Given records →
(* ===== verification/_CoqProject ===== *)
-Q . S2P
Prelude.v
SqlDate.v
Calendar.v
Store.v
Derive.v
OrderBy.v
GroupBy.v
Reports.v
Rolling.v
Generate.v
GenerateData.v
#[export] Instance opt_le_preorder {A} (le : A -> A -> bool) `{!BoolPreorder le} :
  BoolPreorder (opt_le le).
Proof.
  split.
  - intros [a|] [b|]; simpl; auto using bp_total.
  - intros [a|] [b|] [c|]; simpl; try discriminate; eauto using bp_trans.
Qed.

(** Comparing through a key, and reversing for DESC. *)
Definition on_key {A K} (key : A -> K) (le : K -> K -> bool) (x y : A) : bool :=
  le (key x) (key y).

Definition desc {A} (le : A -> A -> bool) (x y : A) : bool := le y x.

#[export] Instance on_key_preorder {A K} (key : A -> K) (le : K -> K -> bool)
  `{!BoolPreorder le} : BoolPreorder (on_key key le).
Proof. split; unfold on_key; eauto using bp_total, bp_trans. Qed.

#[export] Instance desc_preorder {A} (le : A -> A -> bool) `{!BoolPreorder le} :
  BoolPreorder (desc le).
Proof.
  split; unfold desc.
  - intros x y. destruct (bp_total y x); auto.
  - eauto using bp_trans.
Qed.

(** Instance search matches these combinators syntactically and never
    unfolds them: [desc le] would otherwise unify with any relation. *)
#[export] Typeclasses Opaque opt_le on_key desc.

(** ** Strings in BINARY collation

    SQLite compares TEXT with memcmp; on ASCII strings this is
    [String.compare], lexicographic on character codes. *)

Definition str_le (s t : string) : bool :=
  match String.compare s t with Gt => false | _ => true end.

Lemma ascii_compare_N (a b : ascii) :
  Ascii.compare a b = N.compare (N_of_ascii a) (N_of_ascii b).
Proof. reflexivity. Qed.

Lemma str_le_cons (a b : ascii) s t :
  str_le (String a s) (String b t) =
  match N.compare (N_of_ascii a) (N_of_ascii b) with
  | Eq => str_le s t | Lt => true | Gt => false end.
Proof.
  unfold str_le; simpl; rewrite ascii_compare_N.
  destruct (N.compare _ _); reflexivity.
Qed.

Lemma N_of_ascii_inj (a b : ascii) : N_of_ascii a = N_of_ascii b -> a = b.
Proof.
  intros H. rewrite <- (ascii_N_embedding a), <- (ascii_N_embedding b), H.
  reflexivity.
Qed.

Ltac ncmp_cases a b :=
  destruct (N.compare_spec (N_of_ascii a) (N_of_ascii b)).

#[export] Instance str_le_preorder : BoolPreorder str_le.
Proof.
  split.
  - induction x as [|a s IH]; intros [|b t]; auto.
    rewrite !str_le_cons. ncmp_cases a b; ncmp_cases b a; auto; lia.
  - induction x as [|a s IH]; intros [|b t] [|c u]; try discriminate; auto.
    rewrite !str_le_cons. ncmp_cases a b; ncmp_cases b c; ncmp_cases a c;
      intros; try discriminate; eauto; lia.
Qed.

(** ** A stable insertion sort

    [insert_by le x l] puts [x] before the first element [y] of [l]
    with [le x y]; sorting from the right end keeps the elements of
    equal key in their input order. *)

Fixpoint insert_by {A} (le : A -> A -> bool) (x : A) (l : list A) : list A :=
  match l with
  | [] => [x]
  | y :: l' => if le x y then x :: l else y :: insert_by le x l'
  end.

Fixpoint isort {A} (le : A -> A -> bool) (l : list A) : list A :=
  match l with
  | [] => []
  | x :: l' => insert_by le x (isort le l')
  end.

Definition le_rel {A} (le : A -> A -> bool) : A -> A -> Prop :=
  fun x y => le x y = true.

Section InsertionSort.
Context {A : Type} (le : A -> A -> bool) `{!BoolPreorder le}.

Lemma insert_by_perm x l : insert_by le x l ≡ₚ x :: l.
Proof.
  induction l as [|y l IH]; simpl; [done|].
  destruct (le x y); [done|]. rewrite IH. constructor.
Qed.

Lemma isort_perm l : isort le l ≡ₚ l.
Proof.
  induction l as [|x l IH]; simpl; [done|].
  rewrite insert_by_perm, IH. done.
Qed.

Lemma insert_by_sorted x l :
  Sorted (le_rel le) l -> Sorted (le_rel le) (insert_by le x l).
Proof.
  induction 1 as [|y l Hs IH Hhd]; simpl; [repeat constructor|].
  destruct (le x y) eqn:Hxy.
  - constructor; [constructor; auto|]. constructor. exact Hxy.
  - apply (bp_not_le le) in Hxy. constructor; [exact IH|].
    destruct l as [|z l]; simpl.
    + constructor. exact Hxy.
    + inversion Hhd; subst. unfold le_rel in *.
      destruct (le x z); constructor; auto.
Qed.

Lemma isort_sorted l : Sorted (le_rel le) (isort le l).
Proof. induction l; simpl; auto using insert_by_sorted. Qed.
End InsertionSort.

(** ** Filters *)

Section Filters.
Context {A : Type} (P Q : A -> Prop) `{!forall x, Decision (P x)} `{!forall x, Decision (Q x)}.

Lemma filter_all (l : list A) : (forall x, x ∈ l -> P x) -> filter P l = l.
Proof.
  induction l as [|x l IH]; intros Hl; [done|].
  rewrite filter_cons_True by (apply Hl; left). f_equal. apply IH.
  intros y Hy. apply Hl. by right.
Qed.

Lemma filter_none (l : list A) : (forall x, x ∈ l -> ~ P x) -> filter P l = [].
Proof.
  induction l as [|x l IH]; intros Hl; [done|].
  rewrite filter_cons_False by (apply Hl; left). apply IH.
  intros y Hy. apply Hl. by right.
Qed.

Lemma filter_ext_in (l : list A) : (forall x, x ∈ l -> P x <-> Q x) -> filter P l = filter Q l.
Proof.
  induction l as [|x l IH]; intros Hl; [done|]. rewrite !filter_cons.
  assert (Hx : P x <-> Q x) by (apply Hl; left).
  rewrite IH by (intros y Hy; apply Hl; by right).
  destruct (decide (P x)), (decide (Q x)); tauto.
Qed.
End Filters.

(** A list of pairs is determined by its two projections. *)
Lemma map_fst_snd_eq {A B} (rl : list (A * B)) (l : list A) (f : A -> B) :
  map snd rl = map f l -> map fst rl = l -> rl = map (fun x => (x, f x)) l.
Proof.
  revert l. induction rl as [|[y r] rl IH]; intros [|x l] Hs Hf; try discriminate; [done|].
  simpl in *. invc Hs. invc Hf. f_equal. by apply IH.
Qed.

(** In an association list with distinct keys, the key determines the entry. *)
Lemma NoDup_fst_eq {A B} (l : list (A * B)) x y :
  NoDup (map fst l) -> x ∈ l -> y ∈ l -> fst x = fst y -> x = y.
Proof.
  induction l as [|z l IH]; simpl; intros Hnd Hx Hy Hf; [by apply not_elem_of_nil in Hx|].
  apply NoDup_cons in Hnd as [Hz Hnd].
  apply elem_of_cons in Hx as [->|Hx]; apply elem_of_cons in Hy as [->|Hy]; try done.
  - exfalso. apply Hz. rewrite Hf. apply list_elem_of_fmap. eauto.
  - exfalso. apply Hz. rewrite <- Hf. apply list_elem_of_fmap. eauto.
  - by apply IH.
Qed.

Lemma Sorted_map_mono {A B} (R : A -> A -> Prop) (S : B -> B -> Prop) (f : A -> B) l :
  (forall x y, R x y -> S (f x) (f y)) -> Sorted R l -> Sorted S (map f l).
Proof.
  intros Hf. induction 1 as [|x l Hs IH Hhd]; simpl; constructor; [done|].
  destruct Hhd; constructor. by apply Hf.
Qed.

Lemma all_eq_repeat {A} (l : list A) (x : A) :
  (forall z, z ∈ l -> z = x) -> l = repeat x (length l).
Proof.
  induction l as [|y l IH]; intros Hall; [done|]. simpl.
  rewrite (Hall y ltac:(left)). f_equal. apply IH. intros z Hz. apply Hall. by right.
Qed.

(** ** Integer sums and counts *)

Definition zsum (l : list Z) : Z := foldr Z.add 0%Z l.

Lemma zsum_app l1 l2 : zsum (l1 ++ l2) = (zsum l1 + zsum l2)%Z.
Proof. induction l1; simpl; lia. Qed.

Lemma zsum_perm l1 l2 : l1 ≡ₚ l2 -> zsum l1 = zsum l2.
Proof. induction 1; simpl; lia. Qed.

(** ** Automation *)

Create HintDb sql.
Create Rewrite HintDb sql_rw.


(** Membership of a concrete element in a concrete list. *)
Ltac solve_elem := apply list_elem_of_In; simpl; repeat (first [left; reflexivity | right]).

#[export] Hint Resolve bp_refl bp_total isort_sorted isort_perm : sql.
#[export] Hint Rewrite zsum_app : sql_rw.

(** A list bind in which every element yields exactly one result. *)
Lemma bind_singletons {A B} (f : A -> list B) (P : B -> Prop) (l : list A) :
  Forall (fun x => exists y, f x = [y] /\ P y) l ->
  length (l ≫= f) = length l /\ Forall P (l ≫= f).
Proof.
  induction l as [|x l IH]; intros Hl; [done|].
  apply Forall_cons in Hl as [(y & Hy & HP) Hl]. destruct (IH Hl) as [Hlen HF].
  rewrite bind_cons, Hy. simpl. split; [by rewrite Hlen|]. by constructor.
Qed.

(** ** Antisymmetry of the string order *)

Lemma str_le_antisym s t : str_le s t = true -> str_le t s = true -> s = t.
Proof.
  unfold str_le. rewrite (String.compare_antisym t s).
  destruct (String.compare s t) eqn:E; simpl; try discriminate.
  intros _ _. by apply String.compare_eq_iff.
Qed.

(** The strict order of group keys. *)
Definition str_lt (s t : string) : Prop := str_le s t = true /\ s <> t.

Lemma str_lt_trans s t u : str_lt s t -> str_lt t u -> str_lt s u.
Proof.
  intros [Hst Hne1] [Htu Hne2]. split; [exact (bp_trans _ _ _ Hst Htu)|].
  intros ->. apply Hne1. by apply str_le_antisym.
Qed.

Task requirements →
Among the lines of the data above, some may hold the word "Hall"; report how many, as a single number.

Output of the exercise →
2